Google Trends has started to allow domain level searches. This means that you can now pull up rough traffic figures, as calculated by Google, on any top level domain (subdomains like play.powerhousemuseum.com or artgallery.nsw.gov.au won’t work), and compare them to others. This moves Google Trends into territory covered by services like Compete, Quantcast (both US-centric) and, to a lesser extent, Hitwise.

What is interesting about this is Google Trends is that the data is presumably gathered via a mix of search traffic analysis and anonymised Google Analytics data. Users can also filter by region and year – region filtering is especially important if you want to argue the case for online traffic converting to through the door visitation.

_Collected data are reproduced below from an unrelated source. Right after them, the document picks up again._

(** * gesture_video: the swipe debouncer and the feed controller

    A shallow embedding of the two React components of the repository:

    - [GestureController] (the per-frame loop [predictWebcam], the cooldown
      lock [triggerCooldown] and its timer callback), present in
      [src/App.tsx] (colour panels, 1000 ms cooldown) and in the video-feed
      variant (1200 ms cooldown);
    - the feed controller [handleSwipe] of [App] and of [TikTokApp].

    JavaScript numbers holding landmark coordinates are IEEE 754 binary64
    values and are modelled by Rocq's primitive floats; the panel index and
    pixel offsets only ever hold integers and are modelled in [Z]. *)

From Stdlib Require Import Floats ZArith List String Bool Lia.
Import ListNotations.

Set Warnings "-inexact-float".

Local Open Scope Z_scope.

(** ** Shared data *)

Definition number := float.

(** The string union ['NEXT' | 'PREV'] passed to [onSwipe]. *)
Inductive SwipeEvent : Type := NEXT | PREV.

Definition SwipeEvent_eqb (a b : SwipeEvent) : bool :=
  match a, b with
  | NEXT, NEXT | PREV, PREV => true
  | _, _ => false
  end.

(** A MediaPipe landmark: normalised coordinates. *)
Record NormalizedLandmark : Type := { x : number; y : number; z : number }.

(** One detected hand. The recogniser reports a fixed, non-empty landmark
    list per hand; index 0 (read by [hand[0]]) is the wrist. *)
Record Hand : Type := { wrist : NormalizedLandmark; joints : list NormalizedLandmark }.

(** ** GestureController *)

Module GestureController.

(** What one invocation of [predictWebcam] reads from its surroundings:
    whether [gestureRecognizer], [videoRef.current], [canvasRef.current] and
    the 2D context are non-null, the video width, and [results.landmarks]. *)
Record Frame : Type := {
  gestureRecognizer : bool;
  videoRef : bool;
  canvasRef : bool;
  videoWidth : Z;
  ctx : bool;
  landmarks : list Hand
}.

(** The mutable cells of one mounted controller: the two refs and the
    [isMounted] flag of the effect closure. *)
Record Store : Type := {
  lastYRef : option number;
  isCooldownRef : bool;
  isMounted : bool
}.

(** Initial values: [useRef(null)], [useRef(false)], [let isMounted = true]. *)
Definition initialStore : Store :=
  {| lastYRef := None; isCooldownRef := false; isMounted := true |}.

(** Calls that leave the component. Canvas drawing, the border colour and
    console logging touch neither the refs nor the callbacks and are left
    out. *)
Inductive Effect : Type :=
| OnSwipe (direction : SwipeEvent)
| SetTimeout (ms : Z)
| RequestAnimationFrame.

(** A state-and-output monad for the closure bodies. *)
Definition M (A : Type) : Type := Store -> A * Store * list Effect.

Definition ret {A : Type} (a : A) : M A := fun s => (a, s, []).

Definition bind {A B : Type} (m : M A) (k : A -> M B) : M B :=
  fun s =>
    let r1 := m s in
    let r2 := k (fst (fst r1)) (snd (fst r1)) in
    (fst (fst r2), snd (fst r2), snd r1 ++ snd r2).

Notation "v <- m ;; k" := (bind m (fun v => k))
  (at level 61, m at next level, right associativity).
Notation "m ;; k" := (bind m (fun _ => k))
  (at level 61, right associativity).

Definition get : M Store := fun s => (s, s, []).
Definition call (e : Effect) : M unit := fun s => (tt, s, [e]).
Definition when (c : bool) (m : M unit) : M unit := if c then m else ret tt.

Definition setLastY (v : option number) : M unit :=
  fun s => (tt, {| lastYRef := v; isCooldownRef := isCooldownRef s;
                   isMounted := isMounted s |}, []).
Definition setCooldown (v : bool) : M unit :=
  fun s => (tt, {| lastYRef := lastYRef s; isCooldownRef := v;
                   isMounted := isMounted s |}, []).
Definition setMounted (v : bool) : M unit :=
  fun s => (tt, {| lastYRef := lastYRef s; isCooldownRef := isCooldownRef s;
                   isMounted := v |}, []).

Definition exec (m : M unit) (s : Store) : Store := snd (fst (m s)).
Definition output (m : M unit) (s : Store) : list Effect := snd (m s).

(** The swipe events among a list of effects, in order. *)
Fixpoint swipes (es : list Effect) : list SwipeEvent :=
  match es with
  | [] => []
  | OnSwipe d :: es' => d :: swipes es'
  | _ :: es' => swipes es'
  end.

Section Controller.

(** The delay passed to [setTimeout] (1000 in [App.tsx], 1200 in the video
    feed) and the truthiness of the [debugMode] prop. *)
Variable cooldownMs : Z.
Variable debugMode : bool.

(** [triggerCooldown]: lock, and schedule the unlock. *)
Definition triggerCooldown : M unit :=
  setCooldown true ;;
  call (SetTimeout cooldownMs).

(** The callback given to [setTimeout] by [triggerCooldown]. *)
Definition cooldownTimeout : M unit :=
  s <- get ;;
  if negb (isMounted s) then ret tt
  else
    setCooldown false ;;
    setLastY None.

(** [predictWebcam]: one iteration of the animation-frame loop. *)
Definition predictWebcam (f : Frame) : M unit :=
  s <- get ;;
  if negb (isMounted s) then ret tt
  else
    when (gestureRecognizer f && videoRef f && canvasRef f) (
      when (0 <? videoWidth f) (
        when (ctx f && debugMode) (
          match landmarks f with
          | hand :: _ =>
              let currY := y (wrist hand) in
              r <- get ;;
              match lastYRef r with
              | Some lastY =>
                  when (negb (isCooldownRef r)) (
                    let deltaY := (currY - lastY)%float in
                    let threshold := 0.08%float in
                    if (deltaY <? - threshold)%float then
                      call (OnSwipe NEXT) ;;
                      triggerCooldown
                    else if (threshold <? deltaY)%float then
                      call (OnSwipe PREV) ;;
                      triggerCooldown
                    else ret tt)
              | None => ret tt
              end ;;
              setLastY (Some currY)
          | [] => setLastY None
          end)) ;;
      call RequestAnimationFrame).

(** The cleanup returned by the effect. *)
Definition cleanup : M unit := setMounted false.

(** What the browser can run next on the component. *)
Inductive Tick : Type :=
| AnimationFrame (f : Frame)
| TimerFired
| Cleanup.

Definition tick (t : Tick) : M unit :=
  match t with
  | AnimationFrame f => predictWebcam f
  | TimerFired => cooldownTimeout
  | Cleanup => cleanup
  end.

Fixpoint run (ts : list Tick) : M unit :=
  match ts with
  | [] => ret tt
  | t :: ts' => tick t ;; run ts'
  end.

(** A frame reaches the gesture block when every guard in front of it
    passes. *)
Definition processed (f : Frame) (s : Store) : bool :=
  isMounted s && gestureRecognizer f && videoRef f && canvasRef f
  && (0 <? videoWidth f) && ctx f && debugMode.

End Controller.

(** Frames with every guard passing: a hand whose wrist is at height [v],
    and no hand at all. *)
Definition handAt (v : number) : Hand :=
  {| wrist := {| x := 0.5%float; y := v; z := 0%float |}; joints := [] |}.
Definition detected (v : number) : Frame :=
  {| gestureRecognizer := true; videoRef := true; canvasRef := true;
     videoWidth := 640; ctx := true; landmarks := [handAt v] |}.
Definition noHand : Frame :=
  {| gestureRecognizer := true; videoRef := true; canvasRef := true;
     videoWidth := 640; ctx := true; landmarks := [] |}.

End GestureController.

(** ** Feed controller *)

(** The argument of [containerRef.current?.scrollTo]. *)
Record ScrollToOptions : Type := { top : Z; behavior : string }.

(** What the state updater of [handleSwipe] reads besides the previous
    index: whether [containerRef.current] is non-null, and
    [window.innerHeight]. *)
Record Page : Type := { containerRef : bool; innerHeight : Z }.

(** The colour-panel application of [src/App.tsx]. *)
Module App.

Record Panel : Type := { id : Z; color : string; title : string }.

Definition COLORS : list Panel :=
  [ {| id := 1; color := "#FF5733"; title := "红色页面 (Red)" |};
    {| id := 2; color := "#33FF57"; title := "绿色页面 (Green)" |};
    {| id := 3; color := "#3357FF"; title := "蓝色页面 (Blue)" |};
    {| id := 4; color := "#F333FF"; title := "紫色页面 (Purple)" |} ].

(** [useState(0)]. *)
Definition initialActiveIndex : Z := 0.

(** The updater passed to [setActiveIndex] by [handleSwipe]: the new index,
    and the scroll requests issued on the way. *)
Definition handleSwipe (p : Page) (direction : SwipeEvent) (prevIndex : Z)
  : Z * list ScrollToOptions :=
  let newIndex :=
    if SwipeEvent_eqb direction NEXT && (prevIndex <? Z.of_nat (List.length COLORS) - 1)
    then prevIndex + 1
    else if SwipeEvent_eqb direction PREV && (prevIndex >? 0)
    then prevIndex - 1
    else prevIndex in
  let requests :=
    if negb (newIndex =? prevIndex) then
      if containerRef p
      then [ {| top := newIndex * innerHeight p; behavior := "smooth" |} ]
      else []
    else [] in
  (newIndex, requests).

(** The controller as mounted by [App]: [debugMode={true}], 1000 ms. *)
Definition predictWebcam := GestureController.predictWebcam 1000 true.

End App.

(** The video-feed application [TikTokApp]. *)
Module TikTokApp.

Record Video : Type := { id : Z; url : string; title : string; desc : string }.

Definition VIDEOS : list Video :=
  [ {| id := 1;
       url := "https://storage.googleapis.com/gtv-videos-bucket/sample/BigBuckBunny.mp4";
       title := "Big Buck Bunny";
       desc := "经典的开源动画测试视频" |};
    {| id := 2;
       url := "https://storage.googleapis.com/gtv-videos-bucket/sample/ElephantsDream.mp4";
       title := "Elephants Dream";
       desc := "3D 建模测试" |};
    {| id := 3;
       url := "https://storage.googleapis.com/gtv-videos-bucket/sample/ForBiggerBlazes.mp4";
       title := "For Bigger Blazes";
       desc := "高清风景演示" |};
    {| id := 4;
       url := "https://storage.googleapis.com/gtv-videos-bucket/sample/TearsOfSteel.mp4";
       title := "Tears of Steel";
       desc := "科幻实拍合成" |} ].

Definition initialActiveIndex : Z := 0.

Definition handleSwipe (p : Page) (direction : SwipeEvent) (prevIndex : Z)
  : Z * list ScrollToOptions :=
  let newIndex :=
    if SwipeEvent_eqb direction NEXT && (prevIndex <? Z.of_nat (List.length VIDEOS) - 1)
    then prevIndex + 1
    else if SwipeEvent_eqb direction PREV && (prevIndex >? 0)
    then prevIndex - 1
    else prevIndex in
  let requests :=
    if negb (newIndex =? prevIndex) then
      if containerRef p
      then [ {| top := newIndex * innerHeight p; behavior := "smooth" |} ]
      else []
    else [] in
  (newIndex, requests).

Definition predictWebcam := GestureController.predictWebcam 1200 true.

End TikTokApp.

(** The two applications behind one interface. *)
Inductive Variant : Type := ColorPanels | VideoFeed.

Definition panelCount (v : Variant) : Z :=
  match v with
  | ColorPanels => Z.of_nat (List.length App.COLORS)
  | VideoFeed => Z.of_nat (List.length TikTokApp.VIDEOS)
  end.

Definition initialActiveIndex (v : Variant) : Z :=
  match v with
  | ColorPanels => App.initialActiveIndex
  | VideoFeed => TikTokApp.initialActiveIndex
  end.

Definition handleSwipe (v : Variant) : Page -> SwipeEvent -> Z -> Z * list ScrollToOptions :=
  match v with
  | ColorPanels => App.handleSwipe
  | VideoFeed => TikTokApp.handleSwipe
  end.

(** The FeedState invariant of the data model. *)
Definition FeedInvariant (v : Variant) (activeIndex : Z) : Prop :=
  0 <= activeIndex < panelCount v.

(** The index after a whole list of swipes, starting from [i]. *)
Fixpoint swipeAll (v : Variant) (p : Page) (ds : list SwipeEvent) (i : Z) : Z :=
  match ds with
  | [] => i
  | d :: ds' => swipeAll v p ds' (fst (handleSwipe v p d i))
  end.

(** ** The threshold rule as the specification words it

    Section 4.1: with a configured [THRESHOLD], a delta below [-THRESHOLD]
    gives NEXT, else a delta above [THRESHOLD] gives PREV, else nothing. *)
Definition spec_decide (THRESHOLD delta : number) : list SwipeEvent :=
  if (delta <? - THRESHOLD)%float then [NEXT]
  else if (THRESHOLD <? delta)%float then [PREV]
  else [].


(** ** The rest of the two files *)

(** The delay each application passes to [setTimeout] in
    [triggerCooldown]. *)
Definition cooldownDelay (v : Variant) : Z :=
  match v with
  | ColorPanels => 1000
  | VideoFeed => 1200
  end.

(** The delays of the timers scheduled among a list of effects, and the
    number of animation frames requested. *)
Fixpoint timers (es : list GestureController.Effect) : list Z :=
  match es with
  | [] => []
  | GestureController.SetTimeout ms :: es' => ms :: timers es'
  | _ :: es' => timers es'
  end.

Fixpoint frameRequests (es : list GestureController.Effect) : nat :=
  match es with
  | [] => 0%nat
  | GestureController.RequestAnimationFrame :: es' => S (frameRequests es')
  | _ :: es' => frameRequests es'
  end.

(** A list of ticks during which no cooldown timer fires. *)
Definition timerFree (ts : list GestureController.Tick) : bool :=
  forallb (fun t => match t with
                    | GestureController.TimerFired => false
                    | _ => true
                    end) ts.

(** The scroll requests of a whole list of swipes, starting from [i]. *)
Fixpoint scrollAll (v : Variant) (p : Page) (ds : list SwipeEvent) (i : Z)
  : list ScrollToOptions :=
  match ds with
  | [] => []
  | d :: ds' =>
      snd (handleSwipe v p d i) ++ scrollAll v p ds' (fst (handleSwipe v p d i))
  end.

Unlike Compete and Quantcast, the two other major free comparative analysis tools (I don’t recommend Alexa at all), the Google data has good international coverage which is especially important if you are not based in the US, or you want to probe particular geographies (is your Chinese traffic growing? Why are so many Indonesians looking at the Saatchi Gallery site?)

The figures almost certainly won’t correlate with the traffic figures you are measuring via your server logs (which will be over inflated by as much as a factor of 10 for reasons I’ve previously covered), or even your Google Analytics data itself.

As always, it is not the raw figures that matter but the trends and patterns. Also, as we all should know by now, quantity doesn’t necessarily mean quality – and we really need to be looking more at this with comprehensive audience evaluation and user studies.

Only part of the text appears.